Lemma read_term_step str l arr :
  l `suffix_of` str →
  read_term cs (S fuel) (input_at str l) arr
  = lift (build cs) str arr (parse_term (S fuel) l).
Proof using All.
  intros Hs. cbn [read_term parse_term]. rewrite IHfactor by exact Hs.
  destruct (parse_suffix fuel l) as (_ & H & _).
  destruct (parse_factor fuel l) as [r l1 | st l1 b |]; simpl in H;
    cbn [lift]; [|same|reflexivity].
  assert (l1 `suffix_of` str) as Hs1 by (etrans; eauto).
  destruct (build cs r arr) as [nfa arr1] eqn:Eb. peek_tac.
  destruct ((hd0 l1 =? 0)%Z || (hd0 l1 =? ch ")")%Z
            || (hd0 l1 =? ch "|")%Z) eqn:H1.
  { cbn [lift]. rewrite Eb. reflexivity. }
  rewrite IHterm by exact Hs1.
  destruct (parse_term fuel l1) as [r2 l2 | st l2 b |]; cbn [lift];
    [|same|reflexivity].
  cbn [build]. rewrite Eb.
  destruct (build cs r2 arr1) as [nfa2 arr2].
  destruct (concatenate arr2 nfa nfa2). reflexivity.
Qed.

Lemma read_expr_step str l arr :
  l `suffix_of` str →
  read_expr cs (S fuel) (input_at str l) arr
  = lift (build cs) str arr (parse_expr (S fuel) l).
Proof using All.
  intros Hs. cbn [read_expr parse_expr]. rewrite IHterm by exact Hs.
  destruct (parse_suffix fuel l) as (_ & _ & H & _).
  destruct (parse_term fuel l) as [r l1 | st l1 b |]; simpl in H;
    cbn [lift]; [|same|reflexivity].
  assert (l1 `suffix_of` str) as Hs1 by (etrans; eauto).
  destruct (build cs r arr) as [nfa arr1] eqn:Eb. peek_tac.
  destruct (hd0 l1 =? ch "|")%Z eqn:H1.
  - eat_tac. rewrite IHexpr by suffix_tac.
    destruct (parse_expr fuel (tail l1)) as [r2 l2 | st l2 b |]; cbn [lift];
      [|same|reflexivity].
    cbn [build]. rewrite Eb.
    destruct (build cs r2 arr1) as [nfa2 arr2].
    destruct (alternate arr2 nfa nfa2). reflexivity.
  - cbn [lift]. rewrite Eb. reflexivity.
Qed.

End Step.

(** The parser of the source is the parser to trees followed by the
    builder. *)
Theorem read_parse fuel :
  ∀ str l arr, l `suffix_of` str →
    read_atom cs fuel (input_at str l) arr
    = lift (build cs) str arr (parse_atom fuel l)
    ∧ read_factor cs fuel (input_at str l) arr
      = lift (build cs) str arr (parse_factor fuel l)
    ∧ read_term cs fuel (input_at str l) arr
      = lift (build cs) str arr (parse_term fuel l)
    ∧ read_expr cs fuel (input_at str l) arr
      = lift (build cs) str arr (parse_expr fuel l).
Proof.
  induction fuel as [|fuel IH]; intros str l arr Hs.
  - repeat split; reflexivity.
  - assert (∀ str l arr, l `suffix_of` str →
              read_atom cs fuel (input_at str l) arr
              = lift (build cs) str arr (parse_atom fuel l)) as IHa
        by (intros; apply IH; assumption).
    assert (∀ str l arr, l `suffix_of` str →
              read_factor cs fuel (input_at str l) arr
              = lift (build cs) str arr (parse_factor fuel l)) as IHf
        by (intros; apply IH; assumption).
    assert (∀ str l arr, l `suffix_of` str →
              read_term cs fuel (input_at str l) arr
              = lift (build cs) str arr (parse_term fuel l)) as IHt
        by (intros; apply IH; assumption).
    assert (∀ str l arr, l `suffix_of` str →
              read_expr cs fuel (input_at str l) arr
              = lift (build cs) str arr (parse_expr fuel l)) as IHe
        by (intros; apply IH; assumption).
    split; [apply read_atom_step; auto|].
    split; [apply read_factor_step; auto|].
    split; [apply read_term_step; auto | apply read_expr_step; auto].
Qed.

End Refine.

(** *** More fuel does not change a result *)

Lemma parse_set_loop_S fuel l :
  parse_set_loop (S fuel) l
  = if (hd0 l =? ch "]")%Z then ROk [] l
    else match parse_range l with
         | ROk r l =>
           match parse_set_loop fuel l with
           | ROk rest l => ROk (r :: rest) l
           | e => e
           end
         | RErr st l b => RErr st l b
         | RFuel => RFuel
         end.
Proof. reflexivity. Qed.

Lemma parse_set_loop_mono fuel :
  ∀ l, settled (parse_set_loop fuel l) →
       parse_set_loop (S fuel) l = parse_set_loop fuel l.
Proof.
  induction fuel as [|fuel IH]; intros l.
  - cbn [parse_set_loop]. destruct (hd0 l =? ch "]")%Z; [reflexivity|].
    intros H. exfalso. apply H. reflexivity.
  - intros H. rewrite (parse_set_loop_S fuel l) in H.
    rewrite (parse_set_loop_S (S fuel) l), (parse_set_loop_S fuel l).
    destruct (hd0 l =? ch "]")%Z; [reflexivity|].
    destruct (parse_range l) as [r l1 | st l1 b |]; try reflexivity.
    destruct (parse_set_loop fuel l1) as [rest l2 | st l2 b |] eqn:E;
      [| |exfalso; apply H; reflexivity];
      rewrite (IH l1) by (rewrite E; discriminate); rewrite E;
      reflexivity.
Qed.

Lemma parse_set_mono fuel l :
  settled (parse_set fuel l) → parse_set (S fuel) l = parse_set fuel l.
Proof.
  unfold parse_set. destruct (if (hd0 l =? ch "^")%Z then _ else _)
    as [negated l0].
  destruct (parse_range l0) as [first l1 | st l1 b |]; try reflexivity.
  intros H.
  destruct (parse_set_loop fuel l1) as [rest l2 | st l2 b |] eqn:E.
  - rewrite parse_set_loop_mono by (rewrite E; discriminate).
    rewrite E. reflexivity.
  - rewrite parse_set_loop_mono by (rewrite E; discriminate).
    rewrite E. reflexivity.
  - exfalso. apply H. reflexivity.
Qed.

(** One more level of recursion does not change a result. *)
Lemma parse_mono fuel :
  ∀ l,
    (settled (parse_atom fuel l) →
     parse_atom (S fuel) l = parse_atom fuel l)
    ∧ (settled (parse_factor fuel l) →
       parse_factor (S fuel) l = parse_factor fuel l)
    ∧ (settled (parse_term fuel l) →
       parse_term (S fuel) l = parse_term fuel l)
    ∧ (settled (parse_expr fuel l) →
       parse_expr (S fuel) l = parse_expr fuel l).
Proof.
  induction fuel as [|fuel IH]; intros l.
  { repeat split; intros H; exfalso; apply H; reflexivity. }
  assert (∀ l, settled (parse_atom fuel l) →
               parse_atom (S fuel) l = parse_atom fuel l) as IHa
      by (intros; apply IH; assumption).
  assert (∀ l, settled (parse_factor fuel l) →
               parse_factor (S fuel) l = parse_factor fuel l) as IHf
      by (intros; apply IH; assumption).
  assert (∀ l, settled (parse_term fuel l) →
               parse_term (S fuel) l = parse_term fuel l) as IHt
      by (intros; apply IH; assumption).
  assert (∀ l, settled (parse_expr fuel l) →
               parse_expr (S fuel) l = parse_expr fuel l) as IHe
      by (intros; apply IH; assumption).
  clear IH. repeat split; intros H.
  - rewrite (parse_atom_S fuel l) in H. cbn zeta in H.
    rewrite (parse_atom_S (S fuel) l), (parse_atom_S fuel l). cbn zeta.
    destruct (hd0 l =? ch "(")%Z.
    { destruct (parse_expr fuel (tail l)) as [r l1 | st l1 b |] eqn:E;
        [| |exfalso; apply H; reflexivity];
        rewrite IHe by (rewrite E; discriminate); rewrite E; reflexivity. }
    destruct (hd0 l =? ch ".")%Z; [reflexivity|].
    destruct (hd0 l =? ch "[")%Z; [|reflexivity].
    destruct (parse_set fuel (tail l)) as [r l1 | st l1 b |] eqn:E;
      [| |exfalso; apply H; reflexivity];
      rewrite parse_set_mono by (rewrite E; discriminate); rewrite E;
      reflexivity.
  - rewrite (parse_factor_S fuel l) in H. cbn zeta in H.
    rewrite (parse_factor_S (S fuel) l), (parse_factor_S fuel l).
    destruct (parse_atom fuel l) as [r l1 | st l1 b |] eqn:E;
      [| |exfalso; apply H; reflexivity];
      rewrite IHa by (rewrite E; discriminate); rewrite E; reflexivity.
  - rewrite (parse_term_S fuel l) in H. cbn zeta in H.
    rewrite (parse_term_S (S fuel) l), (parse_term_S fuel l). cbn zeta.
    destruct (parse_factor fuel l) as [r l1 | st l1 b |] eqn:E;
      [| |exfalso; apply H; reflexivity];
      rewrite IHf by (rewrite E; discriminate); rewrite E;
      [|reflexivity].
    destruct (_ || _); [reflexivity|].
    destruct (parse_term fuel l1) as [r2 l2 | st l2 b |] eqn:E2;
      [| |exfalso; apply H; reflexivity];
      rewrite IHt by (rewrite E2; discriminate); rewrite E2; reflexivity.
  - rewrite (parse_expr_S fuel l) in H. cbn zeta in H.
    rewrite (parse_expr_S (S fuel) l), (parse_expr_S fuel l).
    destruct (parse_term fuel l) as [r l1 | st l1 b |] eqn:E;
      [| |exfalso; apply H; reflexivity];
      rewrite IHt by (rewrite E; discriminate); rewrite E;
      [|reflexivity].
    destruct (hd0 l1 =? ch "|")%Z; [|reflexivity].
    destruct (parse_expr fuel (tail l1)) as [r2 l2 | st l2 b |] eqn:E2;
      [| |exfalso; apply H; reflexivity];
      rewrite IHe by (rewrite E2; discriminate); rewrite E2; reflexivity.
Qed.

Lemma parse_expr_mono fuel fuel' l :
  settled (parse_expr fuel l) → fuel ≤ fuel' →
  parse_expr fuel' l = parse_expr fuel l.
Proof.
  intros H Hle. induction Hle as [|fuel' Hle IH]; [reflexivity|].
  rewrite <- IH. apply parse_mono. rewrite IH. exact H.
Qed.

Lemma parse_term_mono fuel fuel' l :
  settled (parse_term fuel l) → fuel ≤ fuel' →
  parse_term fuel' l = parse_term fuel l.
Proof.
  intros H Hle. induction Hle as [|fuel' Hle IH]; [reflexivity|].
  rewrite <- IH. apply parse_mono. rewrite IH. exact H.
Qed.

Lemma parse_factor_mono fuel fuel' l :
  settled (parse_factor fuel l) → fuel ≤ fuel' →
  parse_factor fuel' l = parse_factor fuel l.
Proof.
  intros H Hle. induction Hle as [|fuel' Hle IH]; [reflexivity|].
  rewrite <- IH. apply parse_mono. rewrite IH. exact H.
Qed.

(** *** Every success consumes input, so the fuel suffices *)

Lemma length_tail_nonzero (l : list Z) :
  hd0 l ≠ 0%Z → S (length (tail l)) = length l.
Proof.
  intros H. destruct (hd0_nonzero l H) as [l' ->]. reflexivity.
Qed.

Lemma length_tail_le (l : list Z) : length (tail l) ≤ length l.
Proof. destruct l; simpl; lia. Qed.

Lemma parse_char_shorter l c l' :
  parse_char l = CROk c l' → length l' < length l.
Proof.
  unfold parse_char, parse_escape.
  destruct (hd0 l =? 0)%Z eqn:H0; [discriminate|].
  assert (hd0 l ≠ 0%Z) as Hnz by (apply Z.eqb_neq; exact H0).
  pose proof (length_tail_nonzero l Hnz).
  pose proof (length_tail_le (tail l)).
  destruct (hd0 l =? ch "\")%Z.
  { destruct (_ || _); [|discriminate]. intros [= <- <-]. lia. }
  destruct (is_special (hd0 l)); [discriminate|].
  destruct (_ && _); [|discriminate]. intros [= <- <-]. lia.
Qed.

■ **Your instructions**
Return only the lines between the one holding "rewrite IHterm by exact Hs1." and the one holding "fuel l)) as IHf", inclusive, exactly as they appear above.

■ **Answer area**
  rewrite IHterm by exact Hs1.
  destruct (parse_term fuel l1) as [r2 l2 | st l2 b |]; cbn [lift];
    [|same|reflexivity].
  cbn [build]. rewrite Eb.
  destruct (build cs r2 arr1) as [nfa2 arr2].
  destruct (concatenate arr2 nfa nfa2). reflexivity.
Qed.

Lemma read_expr_step str l arr :
  l `suffix_of` str →
  read_expr cs (S fuel) (input_at str l) arr
  = lift (build cs) str arr (parse_expr (S fuel) l).
Proof using All.
  intros Hs. cbn [read_expr parse_expr]. rewrite IHterm by exact Hs.
  destruct (parse_suffix fuel l) as (_ & _ & H & _).
  destruct (parse_term fuel l) as [r l1 | st l1 b |]; simpl in H;
    cbn [lift]; [|same|reflexivity].
  assert (l1 `suffix_of` str) as Hs1 by (etrans; eauto).
  destruct (build cs r arr) as [nfa arr1] eqn:Eb. peek_tac.
  destruct (hd0 l1 =? ch "|")%Z eqn:H1.
  - eat_tac. rewrite IHexpr by suffix_tac.
    destruct (parse_expr fuel (tail l1)) as [r2 l2 | st l2 b |]; cbn [lift];
      [|same|reflexivity].
    cbn [build]. rewrite Eb.
    destruct (build cs r2 arr1) as [nfa2 arr2].
    destruct (alternate arr2 nfa nfa2). reflexivity.
  - cbn [lift]. rewrite Eb. reflexivity.
Qed.

End Step.

(** The parser of the source is the parser to trees followed by the
    builder. *)
Theorem read_parse fuel :
  ∀ str l arr, l `suffix_of` str →
    read_atom cs fuel (input_at str l) arr
    = lift (build cs) str arr (parse_atom fuel l)
    ∧ read_factor cs fuel (input_at str l) arr
      = lift (build cs) str arr (parse_factor fuel l)
    ∧ read_term cs fuel (input_at str l) arr
      = lift (build cs) str arr (parse_term fuel l)
    ∧ read_expr cs fuel (input_at str l) arr
      = lift (build cs) str arr (parse_expr fuel l).
Proof.
  induction fuel as [|fuel IH]; intros str l arr Hs.
  - repeat split; reflexivity.
  - assert (∀ str l arr, l `suffix_of` str →
              read_atom cs fuel (input_at str l) arr
              = lift (build cs) str arr (parse_atom fuel l)) as IHa
        by (intros; apply IH; assumption).
    assert (∀ str l arr, l `suffix_of` str →
              read_factor cs fuel (input_at str l) arr
              = lift (build cs) str arr (parse_factor fuel l)) as IHf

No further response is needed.